The family motto was, “Don’t let that furnace go out.” It was grueling work requiring great strength as Washington shoveled coal into the large furnace in the basement of the St. Agnes Branch of the New York City Library. He kept it going 24 hours a day, seven days a week.
In the mid-1960s, Washington and his wife Connie lived at the St. Agnes Branch Library on the Upper West Side of Manhattan with their daughter Sharon, mother-in-law Cassandra and their dog Brownie. He retired, moved to South Carolina, collected his pension and passed away in 2006.
End of story, right? Not so fast.
Daughter Sharon Washington – story teller and actor, best known for her stage, film and television work with reoccurring roles on Fox TV’s Gotham (2014) and Law & Order: SVU – has chronicled her experience from inside the library and what it meant for her family in her play, “Feeding the Dragon.” In it, Sharon recalls her life running around the library after hours, endlessly reading and often “imagining who else held these books” that riveted her.
Her talents were recognized from an early age. In the second grade, the vice principal at her Upper West Side public school alerted her mother of her amazing academic ability and recommended sending her to Dalton, a private school for well-to-do families. While Sharon did receive a partial scholarship, the Washingtons scrimped and saved to afford the tuition.
Sharon describes the life of a little girl of “two worlds” – the haves and the family living in the library working to get by. Her classmates enjoyed extravagant, expensive private parties for their birthdays. For hers, she would have her best friends over to the library.

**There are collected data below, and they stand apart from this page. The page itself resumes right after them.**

(** *** What a step leaves alone *)
Lemma s_apply_rest e g g' : s_apply e g = Some g' →
  s_done g' = s_done g ++ [e] ∧ o_done g' = o_done g ∧ n_done g' = n_done g ∧ o_alive g' = o_alive g ∧
  n_alive g' = match e with EvSpawn _ => true | EvKill _ => false | _ => n_alive g end ∧
  flock g' = match e with EvKill _ => free ByN (flock g) | _ => flock g end.
Proof.
  destruct g as [sd od nd so os sn ns f oa na]. intros Hg.
  destruct e as [[] m ok|[] m| | | | | |[]]; simpl in *; try (destruct (pop m _); [|done]); by simplify_eq/=.
Qed.
Lemma o_apply_rest e g g' : o_apply e g = Some g' →
  s_done g' = s_done g ∧ o_done g' = o_done g ++ [e] ∧ n_done g' = n_done g ∧ o_alive g = true ∧
  o_alive g' = true ∧ n_alive g' = n_alive g ∧ (e = Incumbent.EvLock → flock g = None) ∧
  flock g' = match e with
             | Incumbent.EvLock => Some ByO | Incumbent.EvUnlock => free ByO (flock g) | _ => flock g
             end.
Proof.
  destruct g as [sd od nd so os sn ns f [] na]; intros Hg; [|done].
  destruct e as [?|?|m|m ok|? []|[]|[]| | |]; simpl in *; try case_decide; try (destruct (pop m _); [|done]);
    by simplify_eq/=.
Qed.
Lemma n_apply_rest e g g' : n_apply e g = Some g' →
  s_done g' = s_done g ∧ o_done g' = o_done g ∧ n_done g' = n_done g ++ [e] ∧ o_alive g' = o_alive g ∧
  n_alive g = true ∧ n_alive g' = true ∧ (e = NvLock → flock g = None) ∧
  flock g' = match e with NvLock => Some ByN | NvUnlock => free ByN (flock g) | _ => flock g end.
Proof.
  destruct g as [sd od nd so os sn ns f oa []]; intros Hg; [|done].
  destruct e as [m|m ok| | | |]; simpl in *; try case_decide; try (destruct (pop m _); [|done]);
    by simplify_eq/=.
Qed.

Lemma free_ne p q f : p ≠ q → free p f = Some q ↔ f = Some q.
Proof. unfold free. case_decide; naive_solver. Qed.
Lemma free_eq p f : free p f ≠ Some p.
Proof. unfold free. case_decide; naive_solver. Qed.

(** *** The invariant is kept *)
Definition inv (g : global) : Prop :=
  wired g ∧ ∃ cs co b s, accepted g cs co b s ∧ owned g cs co s.

Lemma inv_start : inv start.
Proof.
  split; [done|]. exists s_start, o_start, false, NIdle. split; split; simpl; try done; set_solver.
Qed.

Lemma inv_s e g g' : inv g → s_done g ++ [e] `prefix_of` TS → s_apply e g = Some g' → inv g'.
Proof.
  intros (Hw & cs & co & b & s & [As Ao Ab Aa An] & [Oo On Oc Ou]) Hpre Hg.
  split; [by eapply wired_s|]. destruct (runs_next _ _ _ _ _ _ HS Hpre As) as (cs' & Hstep & Hrun).
  destruct (s_apply_rest _ _ _ Hg) as (Hs & Ho & Hn & Hoa & Hna & Hf).
  pose proof (s_child _ _ _ _ Hstep) as Hch.
  exists cs', co, b, s. split; [split; by rewrite ?Hs, ?Ho, ?Hn|].
  destruct e; try (split; rewrite ?Hoa, ?Hna, ?Hf, ?Hch; by auto).
  - destruct Hch as [Hch Hch']. split; rewrite ?Hoa, ?Hna, ?Hf, ?Hch'; [done| |by eauto|done].
    rewrite (Ou Hch), On. naive_solver.
  - destruct Hch as [Hch Hch']. split; rewrite ?Hoa, ?Hna, ?Hf, ?Hch'; [by rewrite free_ne| |done|done].
    split; [intros Hx; by apply free_eq in Hx|by intros []].
  - destruct Hch as [Hch Hch']. split; rewrite ?Hoa, ?Hna, ?Hf, ?Hch'; [done|done|by eauto|done].
Qed.

Lemma inv_o e g g' : inv g → o_done g ++ [e] `prefix_of` TO → o_apply e g = Some g' → inv g'.
Proof.
  intros (Hw & cs & co & b & s & [As Ao Ab Aa An] & [Oo On Oc Ou]) Hpre Hg.
  split; [by eapply wired_o|]. destruct (runs_next _ _ _ _ _ _ HO Hpre Ao) as (co' & Hstep & Hrun).
  destruct (runs_next _ _ _ _ _ _ HA Hpre Ab) as (b' & Hb & Hrunb).
  destruct (o_apply_rest _ _ _ Hg) as (Hs & Ho & Hn & Hoa & Hoa' & Hna & Hlk & Hf).
  destruct (contract_step_flags _ _ _ Hstep) as (Hl & _).
  exists cs, co', b', s. split.
  - split; rewrite ?Hs, ?Ho, ?Hn; try done. intros Hin. apply HOacc.
    destruct Hpre as [rest ->]. set_solver.
  - rewrite Hoa in Oo. split; rewrite ?Hna, ?Hoa', ?Hf, ?Hl; [| |done|done].
    + destruct e; try done. split; [intros Hx; by apply free_eq in Hx|by intros []].
    + destruct e; try done; [by rewrite free_ne|]. specialize (Hlk eq_refl). rewrite Hlk in On. naive_solver.
Qed.

Lemma inv_n e g g' : inv g → n_done g ++ [e] `prefix_of` TN → n_apply e g = Some g' → inv g'.
Proof.
  intros (Hw & cs & co & b & s & [As Ao Ab Aa An] & [Oo On Oc Ou]) Hpre Hg.
  split; [by eapply wired_n|]. destruct (runs_next _ _ _ _ _ _ HN Hpre An) as (s' & Hstep & Hrun).
  destruct (n_apply_rest _ _ _ Hg) as (Hs & Ho & Hn & Hoa & Hna & Hna' & Hlk & Hf).
  destruct (n_flock _ _ _ Hstep) as [Hh _].
  exists cs, co, b, s'. split; [split; by rewrite ?Hs, ?Ho, ?Hn|].
  rewrite Hna in On. destruct (Oc Hna) as (p & Hp).
  split; rewrite ?Hna', ?Hoa, ?Hf, ?Hh.
  - destruct e; rewrite ?free_ne by done; try done. specialize (Hlk eq_refl). rewrite Hlk in Oo. naive_solver.
  - destruct e; try done. split; [intros Hx; by apply free_eq in Hx|by intros []].
  - eauto.
  - intros Hno. destruct Hp; congruence.
Qed.

Lemma inv_dies g : inv g → inv (o_dies g) ∧ inv (n_dies g).
Proof.
  intros (Hw & cs & co & b & s & Ha & [Oo On Oc Ou]).
  destruct g as [sd od nd so os sn ns f oa na]. simpl in *.
  assert (∀ p q f', p ≠ q → free p f' = Some q ↔ f' = Some q) as Hne by apply free_ne.
  split; (split; [by destruct Hw|]); exists cs, co, b, s; (split; [by destruct Ha|]); split; simpl; try done.
  - split; [intros Hx; by apply free_eq in Hx|by intros []].
  - by rewrite Hne.
  - by rewrite Hne.
  - split; [intros Hx; by apply free_eq in Hx|by intros []].
Qed.

Lemma system_inv g : reachable TS TO TN g → inv g.
Proof.
  intros Hr. pose proof inv_start as Hi. revert Hr Hi. unfold reachable. generalize start. intros g0 Hr.
  induction Hr as [|g1 g2 g3 Hstep _ IH]; intros Hi; [done|]. apply IH.
  destruct Hstep as [e h h' Hp Hg|e h h' Hp Hg|e h h' Hp Hg|h|h].
  - by eapply inv_s.
  - by eapply inv_o.
  - by eapply inv_n.
  - by apply inv_dies.
  - by apply inv_dies.
Qed.

End invariant.

(** ** What the invariant gives *)
Lemma received_was_sent m g : wired g → m ∈ o_heard (o_done g) → m ∈ s_sent PO (s_done g).
Proof. intros [-> _ _ _] Hm. apply elem_of_app. by left. Qed.

Lemma s_sent_event p m es : m ∈ s_sent p es → Supervisor.EvSend p m true ∈ es.
Proof. intros (e & He & Hm)%list_elem_of_omap. destruct e as [q m' []| | | | | | |]; try done. case_decide; naive_solver. Qed.
Lemma s_heard_event p m es : Supervisor.EvRecv p m ∈ es → m ∈ s_heard p es.
Proof. intros He. apply list_elem_of_omap. eexists. split; [exact He|]. simpl. by rewrite decide_True. Qed.
Lemma o_heard_event m es : m ∈ o_heard es ↔ Incumbent.EvRecv m ∈ es.
Proof.
  unfold o_heard. rewrite list_elem_of_omap. split; [|by eauto].
  intros (e & He & Hm). destruct e; naive_solver.
Qed.

(** An incumbent that accepts writes has the flock, in a session in which it
    was asked to seal at most once. *)
Lemma session_locked es co b :
  o_runs o_start es = Some co → asking false es = Some b → Incumbent.EvAccept ∉ es →
  paused co = false → returned co = false → (seal_requests (o_heard es) ≤ 1)%nat → locked co = true.
Proof.
  revert co b. induction es as [|e es IH] using rev_ind; intros co b Ao Ab Hacc Hp Hr Hk.
  { simpl in Ao. by simplify_eq. }
  pose proof (o_calm_runs _ _ _ Ao Ab Hacc Hr Hk) as (Hrs & _).
  rewrite runs_app in Ao. rewrite runs_app in Ab. destruct (o_runs o_start es) as [c1|] eqn:H1; simpl in Ao; [|done].
  destruct (asking false es) as [b1|] eqn:Hb1; simpl in Ab; [|done].
  destruct (IncumbentSafety.contract_step c1 e) as [c2|] eqn:He; simpl in Ao; [|done]. simplify_eq Ao. intros ->.
  assert (seal_requests (o_heard es) ≤ 1)%nat as Hk1.
  { unfold seal_requests, o_heard in *. rewrite omap_app, List.filter_app, length_app in Hk. lia. }
  specialize (IH c1 b1 eq_refl eq_refl). destruct (contract_step_flags _ _ _ He) as (Hl & Hpa & _ & _ & Hre).
  assert (returned c1 = false) as Hr1.
  { destruct (returned c1) eqn:Hx; [|done]. rewrite (proj2 Hre) in Hr by (by left). done. }
  assert (EvAccept ∉ es) as Hacc1 by set_solver.
  destruct e as [|?|?|? ?|? []|[]|?| | |]; rewrite ?Hl; try congruence; try (apply IH; congruence || done).
  all: unfold IncumbentSafety.contract_step in He; case_match; try done; case_match eqn:Hor; simplify_eq/=.
  - rewrite Hrs, orb_false_r in Hor. done.
  - apply andb_true_iff in Hor as [_ Hj]. destruct (follows_flags _ _ H1) as (_ & Hp1 & _).
    destruct (o_calm_runs _ _ _ H1 Hb1 Hacc1 Hr1 Hk1) as (_ & Hnr & _).
    assert (stage c1 = JustSealed) as Hst by (unfold may_release in Hj; by destruct (stage c1)).
    apply (follows_stage _ _ H1) in Hst as [es' ->]. unfold is_paused in Hp1. rewrite foldl_app in Hp1. simpl in Hp1. congruence.
Qed.

(** This supervisor asks once. *)
Lemma asked_once id (sd : list s_event) cs heard q :
  s_runs id s_start sd = Some cs → s_sent PO sd = heard ++ q → (seal_requests heard ≤ 1)%nat.
Proof.
  intros As Hso. pose proof (one_seal_request id _ _ As) as Hone. rewrite Hso in Hone.
  unfold seal_requests in *. rewrite List.filter_app, length_app in Hone. case_decide; lia.
Qed.

Lemma o_active_locked id g cs co b s :
  wired g → accepted id g cs co b s → paused co = false → returned co = false → locked co = true.
Proof.
  intros Hw [As Ao Ab Aa An] Hp Hr. eapply session_locked; [done..|].
  eapply asked_once; [exact As|apply Hw].
Qed.

(** *** Reading the traces *)
Definition n_holding (es : list nevent) : bool :=
  foldl (λ h e, match e with NvLock => true | NvUnlock => false | _ => h end) false es.

Lemma n_holding_state es s : nruns NIdle es = Some s → n_holds s = n_holding es.
Proof.
  revert s. induction es as [|e es IH] using rev_ind; intros s.
  { by intros [= <-]. }
  rewrite runs_app. destruct (nruns NIdle es) as [s1|]; simpl; [|done].
  destruct (nstep s1 e) as [s2|] eqn:He; simpl; [|done]. intros [= <-].
  destruct (n_flock _ _ _ He) as [-> _]. unfold n_holding. rewrite foldl_app. simpl.
  specialize (IH s1 eq_refl). by destruct e.
Qed.

(** A session of the incumbent: what it does between two [accept]s. *)
Definition session_of (es TO : list o_event) : Prop :=
  Incumbent.EvAccept ∉ TO ∧ ∃ pre post, es = pre ++ Incumbent.EvAccept :: TO ++ post.

Lemma session_runs es TO c b :
  o_runs o_start es = Some c → asking false es = Some b → session_of es TO →
  is_Some (o_runs o_start TO) ∧ is_Some (asking false TO).
Proof.
  intros Hc Hb [_ (pre & post & ->)].
  apply runs_split in Hc as (c1 & c2 & _ & Hs & Hc). apply runs_split in Hb as (b1 & b2 & _ & Hs' & Hb).
  simpl in Hs, Hs'. unfold IncumbentSafety.contract_step in Hs. case_match; simplify_eq.
  rewrite runs_app in Hc. rewrite runs_app in Hb.
  split; [by destruct (o_runs o_start TO)|by destruct (asking false TO)].
Qed.

(** The successor was told to begin before it locked; once it serves it has
    the flock. *)
Definition n_begun (s : nstate) : bool :=
  match s with NIdle | NGreeted | NShook _ => false | _ => true end.

Lemma n_told es s :
  nruns NIdle es = Some s → NvLock ∈ es → ∃ i, NvRecv (Begin i) ∈ es.
Proof.
  intros Hs Hl. assert (n_begun s = true) as Hb.
  { eapply (stays (step := nstep) n_begun (λ e, match e with NvLock => true | _ => false end));
      [|exact Hs|right; by exists NvLock].
    intros c e c' He [Hc|Hc]; destruct c, e; simpl in *; repeat case_match; simplify_eq/=; done. }
  destruct (raised (step := nstep) n_begun
    (λ e, match e with NvRecv (Begin _) => true | _ => false end) NIdle es s) as (e & He & Hq); [|done..|].
  - intros c e c' He Hc. destruct c, e as [[]|[]| | | |]; simpl in *; repeat case_match; simplify_eq/=; auto.
  - destruct e as [[]| | | | |]; try done. eauto.
Qed.

Lemma n_serving es s : nruns NIdle es = Some s → NvServe ∈ es → n_holds s = true.
Proof.
  intros Hs Hl.
  assert (match s with NServing _ => true | _ => false end = true) as Hq; [|by destruct s].
  eapply (stays (step := nstep) (λ s, match s with NServing _ => true | _ => false end)
    (λ e, match e with NvServe => true | _ => false end)); [|exact Hs|right; by exists NvServe].
  intros c e c' He [Hc|Hc]; destruct c, e; simpl in *; repeat case_match; simplify_eq/=; done.
Qed.

(** The incumbent says [SealComplete] only after it gave the flock up. *)
Lemma o_sealed es c id revs fp ok :
  o_runs o_start es = Some c → Incumbent.EvSend (SealComplete id revs fp) ok ∈ es →
  Incumbent.EvUnlock ∈ es ∧ (Incumbent.EvSeal true ∈ es ∨ Incumbent.EvReturn ∈ es).
Proof.
  intros Hc (es1 & es2 & ->)%list_elem_of_split.
  apply runs_split in Hc as (c1 & c2 & H1 & Hs & _). unfold IncumbentSafety.contract_step in Hs.
  case_match; [done|]. destruct (locked c1) eqn:Hl; simpl in Hs; [done|]. destruct (follows_flags _ _ H1) as (Hh & _).
  rewrite Hl in Hh. unfold holds_flock in Hh.
  assert (Incumbent.EvUnlock ∈ es1) as Hu.
  { clear -Hh. induction es1 as [|e es IH] using rev_ind; [done|]. rewrite foldl_app in Hh. simpl in Hh.
    destruct e; try done; try (apply elem_of_app; left; by apply IH). set_solver. }
  split; [set_solver|]. apply list_elem_of_split in Hu as (es3 & es4 & ->).
  apply runs_split in H1 as (c3 & c4 & H3 & Hs3 & _). unfold IncumbentSafety.contract_step in Hs3.
  case_match; [done|]. case_match eqn:Hor; [|done]. apply andb_true_iff in Hor as [_ Hj].
  destruct (follows_stage _ _ H3) as [Hse Hre]. unfold may_release in Hj.
  destruct (stage c3); try done; [left; destruct (proj1 Hse eq_refl) as [es' ->]|
    right; destruct (proj1 Hre eq_refl) as [es' ->]]; set_solver.
Qed.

Families in Sharon’s economic situation relied on clinics and other social services for their medical care, but the Washington family enjoyed quality health care provided through George’s good union job. “As a child, I never went to a clinic,” Sharon recalled in an interview. “I had a regular doctor. When I went off to college, the doctor I had most of my life wished me well. I had a doctor because of DC 37,” New York City’s largest public employee union and an AFSCME affiliate.
Her father would always say, “It’s that union. They took care of everything,” Sharon recalled. “My father was really proud to be part of a union.”
When her father retired and moved to South Carolina, his union health insurance continued. Sharon said that was a “great relief” for her.
Asked why she decided to tell her family’s story now, through her play, Sharon said, “I want to preserve the history for me and everyone else.” Memories were fading even for her, she explained, and wanted to “keep the story alive” through her writing.
Her father’s story is an important part of the history of working families in New York City, one that far too few know about. If not for that job, her family may not have had a place of their own to live. If not for the children’s librarians reading to Sharon, she might never have become a storyteller.
Sharon’s play, “Feeding the Dragon,” will have its world debut at the Pittsburgh City Theatre in Pennsylvania, on Oct. 22, 2016. It is as if Sharon’s new furnace is the life and legacy of her loving union parents. Even though technology has rendered the coal furnaces and the live-in maintenance worker obsolete, Sharon remains committed to sticking to her family’s motto, keeping the story alive and not letting the furnace go out.